Kull ignoró las heridas superficiales, los cuchillos que buscaban su físico
desprotegido, las caras perversas de los sacerdotes, y cualquier iniciativa de
protegerse: estaba en su elemento, había nacido para matar o morir. Su visión
se tiñó de rojo, cortó miembros, extirpó vidas y destrozó a los hombres
serpiente. Aquellos individuos, poco y mal entrenados en el uso de las armas,
no podían vencer la cólera elemental del bárbaro. Minutos más tarde, Kull se irguió
entre los cuerpos aniquilados: una miríada de pequeños cortes llenaba su anatomía.

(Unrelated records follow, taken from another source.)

(* ===== verification/Memory.v ===== *)
(** Byte buffers: the contents of a block as a list of cells, with bounds
    checked reads and writes (memcpy). *)
From S2P Require Import Prelude.

Section memory.
  Context {V : Type}.
  Implicit Types (b vs : list V) (off n : Z).

(** memcpy(b + off, vs, length vs). *)
Definition mem_write b off vs : option (list V) :=
  if decide (0 <= off /\ off + Z.of_nat (length vs) <= Z.of_nat (length b)) then
    Some (take (Z.to_nat off) b ++ vs ++ drop (Z.to_nat off + length vs) b)
  else None.

(** The [n] cells at [b + off]. *)
Definition mem_read b off n : option (list V) :=
  if decide (0 <= off /\ 0 <= n /\ off + n <= Z.of_nat (length b)) then
    Some (take (Z.to_nat n) (drop (Z.to_nat off) b))
  else None.

Lemma mem_write_spec b off vs :
  0 <= off -> off + Z.of_nat (length vs) <= Z.of_nat (length b) ->
  exists b', mem_write b off vs = Some b' /\ length b' = length b /\
    take (Z.to_nat off) b' = take (Z.to_nat off) b /\
    take (Z.to_nat off + length vs) b' = take (Z.to_nat off) b ++ vs /\
    mem_read b' off (Z.of_nat (length vs)) = Some vs.
Proof.
  intros H0 Hb. unfold mem_write, mem_read. rewrite decide_True by done.
  eexists; split; [done|].
  assert (Hlen : length (take (Z.to_nat off) b) = Z.to_nat off) by (rewrite length_take; lia).
  assert (Hall : length (take (Z.to_nat off) b ++ vs ++ drop (Z.to_nat off + length vs) b) = length b)
    by (rewrite !length_app, length_drop; lia).
  split_and!; [done| | |].
  - by rewrite take_app_length'.
  - rewrite app_assoc, take_app_length'; [done|]. rewrite length_app. lia.
  - rewrite decide_True by lia. rewrite Nat2Z.id, drop_app_length' by done.
    by rewrite take_app_length.
Qed.

Lemma mem_write_oob b off vs :
  Z.of_nat (length b) < off + Z.of_nat (length vs) -> mem_write b off vs = None.
Proof. intros Hb. unfold mem_write. rewrite decide_False; [done|]. lia. Qed.

Lemma mem_write_nil b off : 0 <= off <= Z.of_nat (length b) -> mem_write b off [] = Some b.
Proof.
  intros Ho. unfold mem_write. rewrite decide_True by (simpl; lia). simpl.
  by rewrite Nat.add_0_r, take_drop.
Qed.

Lemma mem_write_length b off vs b' : mem_write b off vs = Some b' ->
  length b' = length b /\ 0 <= off /\ off + Z.of_nat (length vs) <= Z.of_nat (length b).
Proof.
  unfold mem_write. intros Hw. case_decide as Hd; simplify_eq.
  rewrite !length_app, length_take, length_drop. lia.
Qed.

(** Writing in two goes. *)
Lemma mem_write_app b off vs ws :
  mem_write b off (vs ++ ws) =
    (b' ← mem_write b off vs; mem_write b' (off + Z.of_nat (length vs)) ws).
Proof.
  destruct (mem_write b off vs) as [b'|] eqn:E; simpl.
  - destruct (mem_write_length _ _ _ _ E) as (Hl&H0&Hb). unfold mem_write in *.
    rewrite decide_True in E by done. injection E as E. rewrite length_app, Hl.
    destruct (decide (0 <= off + Z.of_nat (length vs) /\ _)) as [Hd|Hd].
    + rewrite decide_True by lia. f_equal. rewrite Z2Nat.inj_add, Nat2Z.id by lia.
      assert (Hlen : length (take (Z.to_nat off) b ++ vs) = (Z.to_nat off + length vs)%nat)
        by (rewrite length_app, length_take; lia).
      rewrite <- E, (app_assoc _ vs (drop (Z.to_nat off + length vs) b)), take_app_length' by done.
      rewrite (drop_app_ge (_ ++ vs)), Hlen, drop_drop, <- !app_assoc by (rewrite Hlen; lia).
      do 4 f_equal. lia.
    + rewrite decide_False; [done|]. lia.
  - unfold mem_write in *. case_decide as Hd; [done|]. rewrite decide_False; [done|].
    rewrite length_app. lia.
Qed.

(** The cells written, and the cells before them. *)
Lemma mem_write_take b off vs b' : mem_write b off vs = Some b' ->
  take (Z.to_nat off + length vs) b' = take (Z.to_nat off) b ++ vs.
Proof.
  intros E. destruct (mem_write_length _ _ _ _ E) as (_&H0&Hb).
  destruct (mem_write_spec b off vs H0 Hb) as (?&E'&_&_&Ht&_). congruence.
Qed.

Lemma mem_read_prefix b pre n :
  take (length pre) b = pre -> n = Z.of_nat (length pre) -> mem_read b 0 n = Some pre.
Proof.
  intros Hp ->. unfold mem_read. rewrite decide_True; [by rewrite Nat2Z.id, drop_0, Hp|].
  apply (f_equal length) in Hp. rewrite length_take in Hp. lia.
Qed.

(** The last part of a prefix. *)
Lemma mem_read_suffix b pre vs off n :
  take (length (pre ++ vs)) b = pre ++ vs -> off = Z.of_nat (length pre) -> n = Z.of_nat (length vs) ->
  mem_read b off n = Some vs.
Proof.
  intros Hp -> ->. assert (Hl := f_equal length Hp). rewrite length_take, length_app in Hl.
  unfold mem_read. rewrite decide_True by lia. rewrite !Nat2Z.id.
  rewrite <- (take_drop (length (pre ++ vs)) b), Hp, <- app_assoc, drop_app_length.
  by rewrite take_app_length.
Qed.

End memory.
(* ===== verification/Stack.v ===== *)
(** The stack of variable-size frames of the callstack feature
    (lib/stack.c, lib/include/internal/stack.h).

    [contents] are the cells of the block at [data]; the bag holds the
    offset of every frame, kept as a pointer. *)
From S2P Require Import Prelude Alloc BaseTypes Bag Memory.

Record HT_Stack (V : Type) := Stack {
  sizes_stack : bag Z;
  sdata : ptr;
  contents : list V;
  ssize : Z;
  smin_capacity : Z;
  scapacity : Z
}.
Arguments Stack {V} _ _ _ _ _ _.
Arguments sizes_stack {V} _.
Arguments sdata {V} _.
Arguments contents {V} _.
Arguments ssize {V} _.
Arguments smin_capacity {V} _.
Arguments scapacity {V} _.

Section stack.
  Context `{Malloc} {V : Type} (indet : V).
  Implicit Types s : HT_Stack V.

Definition _ht_stack_resize s (new_capacity : Z) : ST heap (bool * HT_Stack V) :=
  p ← ht_realloc (sdata s) new_capacity;
  if decide (p = NULL) then mret (false, s)
  else mret (true, Stack (sizes_stack s) p (resize (Z.to_nat new_capacity) indet (contents s))
                         (ssize s) (smin_capacity s) new_capacity).

Definition ht_stack_init (capacity n_capacity : Z) : ST heap (HT_ErrorCode + HT_Stack V) :=
  p ← ht_alloc capacity;
  if decide (p = NULL) then mret (inl HT_ERR_OUT_OF_MEMORY)
  else
    r ← ht_bag_init 8 n_capacity;
    match r with
    | inl err => ht_free p;; mret (inl err)
    | inr sizes => mret (inr (Stack sizes p (replicate (Z.to_nat capacity) indet) 0 capacity capacity))
    end.

Definition ht_stack_deinit s : ST heap () :=
  ht_bag_deinit (sizes_stack s);;
  ht_free (sdata s).

(** The growth factor: 2, 4, 8, ... until the frame fits. *)
Fixpoint factor_loop (fuel : nat) (capacity used size factor : Z) : ST heap Z :=
  match fuel with
  | O => nofuel
  | S fuel =>
      if decide (u64 (u64 (capacity * factor) - used) < size)
      then factor_loop fuel capacity used size (u64 (factor * 2))
      else mret factor
  end.
(** HT_EVENT_RUNTIME_SERIALIZE_<DATA_TYPE>.  A STRUCT field is written to
    [buffer], not to [buffer + offset]. *)
Definition runtime_serialize (rec : ctype -> serializer) (t : ctype) (v : cval)
    (b : list memval) (pos offset : Z) : option (list memval * Z) :=
  match t with
  | Scalar _ _ n _ => match v with VScalar z => copy_field n z b pos offset | _ => None end
  | CharPtr =>
      match v with
      | VStr s =>
          let bytes := match s with Some s => s ++ [0] | None => [] end in
          b ← mem_write b (pos + offset) (Byte <$> bytes);
          Some (b, u64 (offset + Z.of_nat (length bytes)))
      | _ => None
      end
  | HT_Event | Struct _ _ => '(b, n) ← rec t v b pos; Some (b, u64 (offset + n))
  end.

Definition runtime_serialize_fields (rec : ctype -> serializer)
    : list (string * ctype) -> list cval -> list memval -> Z -> Z -> option (list memval * Z) :=
  fix go fs vs b pos offset :=
    match fs, vs with
    | [], [] => Some (b, offset)
    | f :: fs, v :: vs =>
        '(b, offset) ← runtime_serialize rec f.2 v b pos offset;
        go fs vs b pos offset
    | _, _ => None
    end.

(** ht_HT_Event_fnc_serialize and HT_EVENT_SERIALIZE_FUNCTION_DEF. *)
Fixpoint fnc_serialize (ks : klass_store) (t : ctype) : serializer := fun v b pos =>
  match t, v with
  | HT_Event, VEvent k timestamp id =>
      klass ← ks !! k;
      '(b, offset) ← copy_field 4 (klass_id klass) b pos 0;
      '(b, offset) ← copy_field 8 timestamp b pos offset;
      '(b, offset) ← copy_field 8 id b pos offset;
      Some (b, offset)
  | Struct _ fs, VStruct vs =>
      runtime_serialize_fields (fun t v b pos => fnc_serialize ks t v b pos) fs vs b pos 0
  | _, _ => None
  end.

(** klass->get_size(event), klass->serialize(event, buffer) and
    klass->type_info->size, with the klass of the event. *)
Definition event_klass (ks : klass_store) (event : cval) : option HT_EventKlass :=
  k ← HT_EVENT_GET_KLASS event; ks !! k.

Definition klass_get_size (ks : klass_store) (event : cval) : option Z :=
  klass ← event_klass ks event; get_size (ktype klass) event.

Definition klass_serialize (ks : klass_store) : serializer := fun event b pos =>
  klass ← event_klass ks event; fnc_serialize ks (ktype klass) event b pos.

Definition klass_size (ks : klass_store) (event : cval) : option Z :=
  klass ← event_klass ks event; ti ← type_info klass; Some (tsize ti).

Definition ht_event_utils_serialize_event_to_buffer (ks : klass_store) (event : cval)
    (b : list memval) (pos : Z) (serialize : bool) : option (list memval * Z) :=
  if serialize then klass_serialize ks event b pos
  else
    size ← klass_size ks event;
    b ← mem_write b pos (object_cells event size);
    Some (b, size).

(** HT_EVENT(events + i): the event object whose copy starts at [pos]. *)
Definition load_event (b : list memval) (pos : Z) : option cval :=
  if decide (0 <= pos) then
    match b !! Z.to_nat pos with
    | Some (Frag v O) => Some v
    | _ => None
    end
  else None.

(** ** The wire format, as the parsers expect it *)

Definition encode_fields (rec : ctype -> cval -> option (list Z))
    : list (string * ctype) -> list cval -> option (list Z) :=
  fix go fs vs :=
    match fs, vs with
    | [], [] => Some []
    | f :: fs, v :: vs => x ← rec f.2 v; y ← go fs vs; Some (x ++ y)
    | _, _ => None
    end.

Fixpoint encode (ks : klass_store) (t : ctype) (v : cval) : option (list Z) :=
  match t, v with
  | Scalar _ _ n _, VScalar z => Some (native_bytes n z)
  | CharPtr, VStr (Some s) => Some (s ++ [0])
  | CharPtr, VStr None => Some []
  | HT_Event, VEvent k timestamp id =>
      klass ← ks !! k;
      Some (native_bytes 4 (klass_id klass) ++ native_bytes 8 timestamp ++ native_bytes 8 id)
  | Struct _ fs, VStruct vs => encode_fields (fun t v => encode ks t v) fs vs
  | _, _ => None
  end.

(** The bytes of an event, by its klass. *)
Definition wire (ks : klass_store) (event : cval) : option (list Z) :=
  klass ← event_klass ks event; encode ks (ktype klass) event.

(** What HT_DECLARE_EVENT_KLASS is used for in the library: a STRUCT only
    as the base, which comes first. *)
Definition is_struct (t : ctype) : bool :=
  match t with HT_Event | Struct _ _ => true | _ => false end.

Fixpoint event_struct (t : ctype) : bool :=
  match t with
  | HT_Event => true
  | Struct _ (f :: fs) => event_struct f.2 && forallb (fun f => negb (is_struct f.2)) fs
  | _ => false
  end.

El atlante esbozó una sonrisa gélida, hizo caso omiso de sus heridas, pasó por
encima de los cadáveres y se aproximó al zarfhaano: sus intenciones homicidas
eran evidentes.
—¡Socorro!
—chilló Menkara—. ¡Guardias!
Kull volvió a
reír con siniestra alegría.
—Grita todo lo
que quieras. Tus hombres no pueden auxiliarte. ¡He terminado con ellos, perro!
Menkara
palideció.
—¡Mientes!
La punta de la
espada apuntó el corazón del político.
—¡Basta de cháchara!
—gruñó—. ¡Acabemos con esto!
El zarfhaano
levantó los brazos, puso los ojos en blanco y pronunció una frase en un idioma
arcano, negro como el infierno. Bruscamente, el avance del rey se detuvo: el hechizo
le había paralizado los miembros. Una corriente helada acarició el cuerpo de Kull
y espesó la sangre en las venas, congelándole el corazón. El político lanzó una
carcajada triunfal.
—¡Estás
atrapado, bárbaro! —masculló—. ¡Ningún hombre puede romper mi conjuro!
El llanto
desgarrado de la joven se alzó sobre el rugido que le inundaba los tímpanos. Frenético, Kull concentró toda su energía en el brazo que sostenía el
acero: no pensaba permitir que aquella muchacha muriera. Estupefacto, Menkara retrocedió
por segunda vez.
—¡No! —exclamó
ante el poder del bárbaro que había cometido el error de subestimar—. ¡Es
imposible!
Con un último
esfuerzo, el gigante arrojó la espada hacia el zarfhaano. El mandoble surcó el
aire, trazó una elipsis centelleante y perforó el esternón de su enemigo,
clavándolo en la pared como a una mosca. El político se estremeció, escupió un
borbotón púrpura y pereció con un gesto horrible en las facciones
retorcidas por la agonía. Exhausto, Kull se desplomó de rodillas, con los
músculos estremecidos por grandes temblores: poco había faltado para no
contarlo. Al recuperarse de la espantosa experiencia, se incorporó a trompicones
y alcanzó a la joven desecha en lágrimas.
—Gracias, señor
—susurró la muchacha—. No sé como agradecéroslo...
El atlante
rompió las cadenas con sus vigorosas manos, levantó a la chica y la acunó
entre sus brazos. Una inesperada muestra de ternura que pocos habían visto.
—Todo ha
terminado —murmuró—. Estás a salvo, pequeña.